JAKARTA, ifakta.co – Puasa Ramadan mewajibkan umat Muslim menahan makan dan minum sejak terbit fajar hingga terbenam matahari, yang rata-rata berlangsung sekitar 14 jam. Bagi sebagian orang, kondisi ini tidak menimbulkan masalah.

Namun bagi individu yang memiliki gangguan lambung atau maag, puasa kerap menimbulkan kekhawatiran tersendiri terkait kesehatan pencernaan.

Data dari Pusat Pengendalian dan Pencegahan Penyakit (CDC) bersama Organisasi Kesehatan Dunia (WHO) pada 2015 menunjukkan bahwa kasus gangguan lambung atau gastritis di dunia mencapai sekitar 1,8 hingga 2,1 juta kasus setiap tahun. Meski demikian, penderita maag tetap dapat menjalankan puasa dengan aman selama kondisi kesehatannya terkontrol.

Iklan

Jenis Gangguan Lambung

Dokter spesialis penyakit dalam Fakultas Kedokteran Universitas Airlangga (FK Unair), Prof. Dr. dr. H. Ari Fahrial Syam, SpPD-KGEH, MMB, FINASIM, FACP menjelaskan bahwa gangguan lambung atau dispepsia merupakan kondisi yang menyebabkan rasa tidak nyaman pada perut bagian atas akibat meningkatnya asam lambung.

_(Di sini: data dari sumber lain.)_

(* ===== verification/Virtio.v ===== *)
(** The graphics device ([drivers/virtio/virtio.c], [include/drivers/virtio.h]): the
    search on the bus, its capabilities, the negotiation of features, and the
    queue of commands with its free descriptors. *)
From S2P Require Import Prelude Interfaces CString Pci.

(** * Constants *)

Definition VIRTIO_VENDOR_ID : Z := 0x1AF4.
Definition VIRTIO_GPU_DEVID : Z := 0x1050.
Definition VIRTIO_F_VERSION_1 : Z := 2 ^ 32.
Definition COMMON_CFG_TYPE : Z := 1.
Definition NOTIFY_CFG_TYPE : Z := 2.
Definition DEVICE_CFG_TYPE : Z := 4.

(** The constants have 17 digits; the first is lost. *)
Definition COMMON_CFG_VIRT : Z := u64 0xFFFFFFFFFFFFC0000.
Definition NOTIFY_CFG_VIRT : Z := u64 0xFFFFFFFFFFFFD0000.
Definition DEVICE_CFG_VIRT : Z := u64 0xFFFFFFFFFFFFE0000.

Definition VIRTIO_STATUS_RESET : Z := 0x00.
Definition VIRTIO_STATUS_ACKNOWLEDGE : Z := 0x01.
Definition VIRTIO_STATUS_DRIVER : Z := 0x02.
Definition VIRTIO_STATUS_FEATURES_OK : Z := 0x08.
Definition VIRTIO_STATUS_DRIVER_OK : Z := 0x80.
Definition VIRTIO_STATUS_FAILED : Z := 0x80.

Definition VIRTQ_DESC_F_NEXT : Z := 1.
Definition VIRTQ_DESC_F_WRITE : Z := 2.

Definition PTE_WRITABLE_UNCACHED : Z := Z.lor (Z.lor (2 ^ 1) (2 ^ 3)) (2 ^ 4).

(** Offsets in [struct virtio_pci_common_cfg]. *)
Definition CFG_DEVICE_FEATURE_SELECT : Z := 0.
Definition CFG_DEVICE_FEATURE : Z := 4.
Definition CFG_DRIVER_FEATURE_SELECT : Z := 8.
Definition CFG_DRIVER_FEATURE : Z := 12.
Definition CFG_DEVICE_STATUS : Z := 20.
Definition CFG_QUEUE_SELECT : Z := 22.
Definition CFG_QUEUE_SIZE : Z := 24.
Definition CFG_QUEUE_ENABLE : Z := 28.
Definition CFG_QUEUE_DESC : Z := 32.
Definition CFG_QUEUE_AVAIL : Z := 40.
Definition CFG_QUEUE_USED : Z := 48.

(** Offsets in [struct vring_desc], [vring_avail], [vring_used] and [vring_used_elem]. *)
Definition sizeof_desc : Z := 16.
Definition DESC_ADDR : Z := 0.
Definition DESC_LEN : Z := 8.
Definition DESC_FLAGS : Z := 12.
Definition DESC_NEXT : Z := 14.
Definition AVAIL_IDX : Z := 2.
Definition USED_IDX : Z := 2.
Definition USED_RING : Z := 4.
Definition sizeof_used_elem : Z := 8.
Definition sizeof_virtqueue : Z := 40.

Definition s16 (z : Z) : Z := (z + 2 ^ 15) mod 2 ^ 16 - 2 ^ 15.

(** * State *)

(** What the driver uses: memory, page tables, the registers of the device by
    address, the delay, and, for the loop that polls, what the device may do to
    memory in between. [vs_translate] is the translation of the tables in use;
    [vs_stale] is what a new object of the heap holds where a queue has its
    [last_seen_used]. *)
Class VirtioServices (St : Type) : Type := {
  vs_kmalloc : Z -> M St Z;
  vs_alloc_pages : Z -> M St Z;
  vs_map_page : Z -> Z -> Z -> M St unit;
  vs_get_paddr : Z -> M St Z;
  vs_wait_ms : Z -> M St unit;
  vs_reg_get : Z -> M St Z;
  vs_reg_set : Z -> Z -> M St unit;
  vs_translate : St -> Z -> option Z;
  vs_device : St -> memory -> St * memory;
  vs_stale : St -> Z -> Z;
}.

“Secara garis besar maag dikelompokkan menjadi dua yaitu maag fungsional yang pada saat dilakukan endoskopi ataupun USG tidak ditemukan kelainan. Kedua adalah maag organik yaitu adanya kelainan berupa luka, polip atau bahkan sampai tumor pada kerongkongan atau lambung,” jelas Prof Ari dalam program Dokter Edukasi yang disiarkan oleh Unair TV.

Ia menyebutkan bahwa sebagian besar kasus gangguan lambung termasuk dalam kategori maag fungsional, dengan persentase sekitar 60–70 persen.

Penyebab Maag dan Faktor Risiko

Menurut Prof Ari, penyebab utama maag fungsional umumnya berkaitan dengan pola makan yang tidak teratur. Kebiasaan mengonsumsi camilan tidak sehat seperti gorengan, cokelat, dan keju juga dapat memicu gangguan lambung.

Selain itu, faktor psikologis seperti stres dan kecemasan turut berperan dalam meningkatkan produksi asam lambung. “Pengendalian diri pada saat stres atau terlalu cemas juga dapat memicu naiknya asam lambung,” ungkapnya.

Sementara itu, maag organik lebih sering dipicu oleh faktor medis tertentu. Konsumsi obat-obatan, terutama obat rematik, dapat memicu luka pada lambung. Selain itu, infeksi bakteri Helicobacter pylori juga diketahui menjadi penyebab sekitar 20 persen kasus gangguan lambung.

Puasa bagi Penderita Maag

Meski memiliki gangguan lambung, penderita maag tetap dapat menjalankan puasa selama kondisi penyakitnya tidak berada pada tahap akut. Kondisi akut biasanya ditandai dengan gejala seperti muntah berulang dan nyeri perut yang cukup berat.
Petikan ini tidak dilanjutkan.